Reply with each record repeated exactly.

[Records from a collection]
####################

(** Outside a transaction, a single write of a value under a key in a
    collection of the open database, followed by a single read of that key,
    shows exactly the value (its length and its bytes); and a single read of
    a key the collection holds no entry for shows the length
    [ukv_val_len_missing_k]. *)
Lemma single_write_then_read
    (h1 h2 : host_t) (w : rocks_db_wrapper_t) (d : Rocks.DB)
    (c : Rocks.ColumnFamilyData) (task : write_task_t)
    (write_options read_options : ukv_options_t) (out : read_out)
    (c_arena : ukv_arena_t) :
  serves h1 -> serves h2 ->
  db w = Some d ->
  Rocks.family_of (Rocks.families d) d (col_or_default d (w_col task))
    = Some c ->
  is_deleted task = false ->
  Z.of_nat (w_length task) < 2 ^ 32 ->
  (exists w' arena,
     ukv_write ukv_option_write_flush_k h1 (Some w) None 1 [task]
       write_options None = Done (Some w', None, None) /\
     ukv_read ukv_option_read_transparent_k sizeof_ukv_size_t h2 (Some w')
       None 1 [get_task (w_col task) (w_key task)] read_options out c_arena
       None =
     Done ({| c_found_lengths := Some [Z.of_nat (List.length (view task))];
              c_found_values := Some (view task) |}, Some arena, None))
  /\
  (Rocks.rows_get (to_slice (w_key task)) (Rocks.cf_rows c) = None ->
   exists arena,
     ukv_read ukv_option_read_transparent_k sizeof_ukv_size_t h2 (Some w)
       None 1 [get_task (w_col task) (w_key task)] read_options out c_arena
       None =
     Done ({| c_found_lengths := Some [ukv_val_len_missing_k];
              c_found_values := Some [] |}, Some arena, None)).
Proof.
  intros Hs1 Hs2 Hd Hc Hdel Hlen. split.
  - destruct (Write_one_op
                {| Rocks.sync :=
                     negb (Z.land write_options ukv_option_write_flush_k =? 0) |}
                (Rocks.BPut (col_or_default d (w_col task))
                   (to_slice (w_key task)) (view task)) d c Hc)
      as (d' & Hput & Hh & Hc'). simpl in Hc'.
    assert (Hcol : col_or_default d' (w_col task)
                   = col_or_default d (w_col task)) by reflexivity.
    rewrite <- Hcol in Hc'.
    destruct (ukv_read_single h2 (with_db w d') d' _ (w_col task)
                (w_key task) read_options out c_arena Hs2 eq_refl Hc')
      as [arena Hread].
    exists (with_db w d'), arena. split.
    + unfold ukv_write, write_one; simpl. rewrite Hd; simpl.
      rewrite Hdel. destruct Hs1 as [Hio _]. rewrite Hio.
      unfold Rocks.Put. rewrite Hput. reflexivity.
    + unfold get_task. rewrite Hread. simpl.
      rewrite rows_get_put_same.
      rewrite Z.mod_small; [reflexivity|].
      pose proof (view_length task). lia.
  - intros Habsent.
    destruct (ukv_read_single h2 w d c (w_col task) (w_key task)
                read_options out c_arena Hs2 Hd Hc) as [arena Hread].
    exists arena. unfold get_task. now rewrite Hread, Habsent.
Qed.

####################

> [RESULT]
(** Outside a transaction, a single write of a value under a key in a
    collection of the open database, followed by a single read of that key,
    shows exactly the value (its length and its bytes); and a single read of
    a key the collection holds no entry for shows the length
    [ukv_val_len_missing_k]. *)
Lemma single_write_then_read
    (h1 h2 : host_t) (w : rocks_db_wrapper_t) (d : Rocks.DB)
    (c : Rocks.ColumnFamilyData) (task : write_task_t)
    (write_options read_options : ukv_options_t) (out : read_out)
    (c_arena : ukv_arena_t) :
  serves h1 -> serves h2 ->
  db w = Some d ->
  Rocks.family_of (Rocks.families d) d (col_or_default d (w_col task))
    = Some c ->
  is_deleted task = false ->
  Z.of_nat (w_length task) < 2 ^ 32 ->
  (exists w' arena,
     ukv_write ukv_option_write_flush_k h1 (Some w) None 1 [task]
       write_options None = Done (Some w', None, None) /\
     ukv_read ukv_option_read_transparent_k sizeof_ukv_size_t h2 (Some w')
       None 1 [get_task (w_col task) (w_key task)] read_options out c_arena
       None =
     Done ({| c_found_lengths := Some [Z.of_nat (List.length (view task))];
              c_found_values := Some (view task) |}, Some arena, None))
  /\
  (Rocks.rows_get (to_slice (w_key task)) (Rocks.cf_rows c) = None ->
   exists arena,
     ukv_read ukv_option_read_transparent_k sizeof_ukv_size_t h2 (Some w)
       None 1 [get_task (w_col task) (w_key task)] read_options out c_arena
       None =
     Done ({| c_found_lengths := Some [ukv_val_len_missing_k];
              c_found_values := Some [] |}, Some arena, None)).
Proof.
  intros Hs1 Hs2 Hd Hc Hdel Hlen. split.
  - destruct (Write_one_op
                {| Rocks.sync :=
                     negb (Z.land write_options ukv_option_write_flush_k =? 0) |}
                (Rocks.BPut (col_or_default d (w_col task))
                   (to_slice (w_key task)) (view task)) d c Hc)
      as (d' & Hput & Hh & Hc'). simpl in Hc'.
    assert (Hcol : col_or_default d' (w_col task)
                   = col_or_default d (w_col task)) by reflexivity.
    rewrite <- Hcol in Hc'.
    destruct (ukv_read_single h2 (with_db w d') d' _ (w_col task)
                (w_key task) read_options out c_arena Hs2 eq_refl Hc')
      as [arena Hread].
    exists (with_db w d'), arena. split.
    + unfold ukv_write, write_one; simpl. rewrite Hd; simpl.
      rewrite Hdel. destruct Hs1 as [Hio _]. rewrite Hio.
      unfold Rocks.Put. rewrite Hput. reflexivity.
    + unfold get_task. rewrite Hread. simpl.
      rewrite rows_get_put_same.
      rewrite Z.mod_small; [reflexivity|].
      pose proof (view_length task). lia.
  - intros Habsent.
    destruct (ukv_read_single h2 w d c (w_col task) (w_key task)
                read_options out c_arena Hs2 Hd Hc) as [arena Hread].
    exists arena. unfold get_task. now rewrite Hread, Habsent.
Qed.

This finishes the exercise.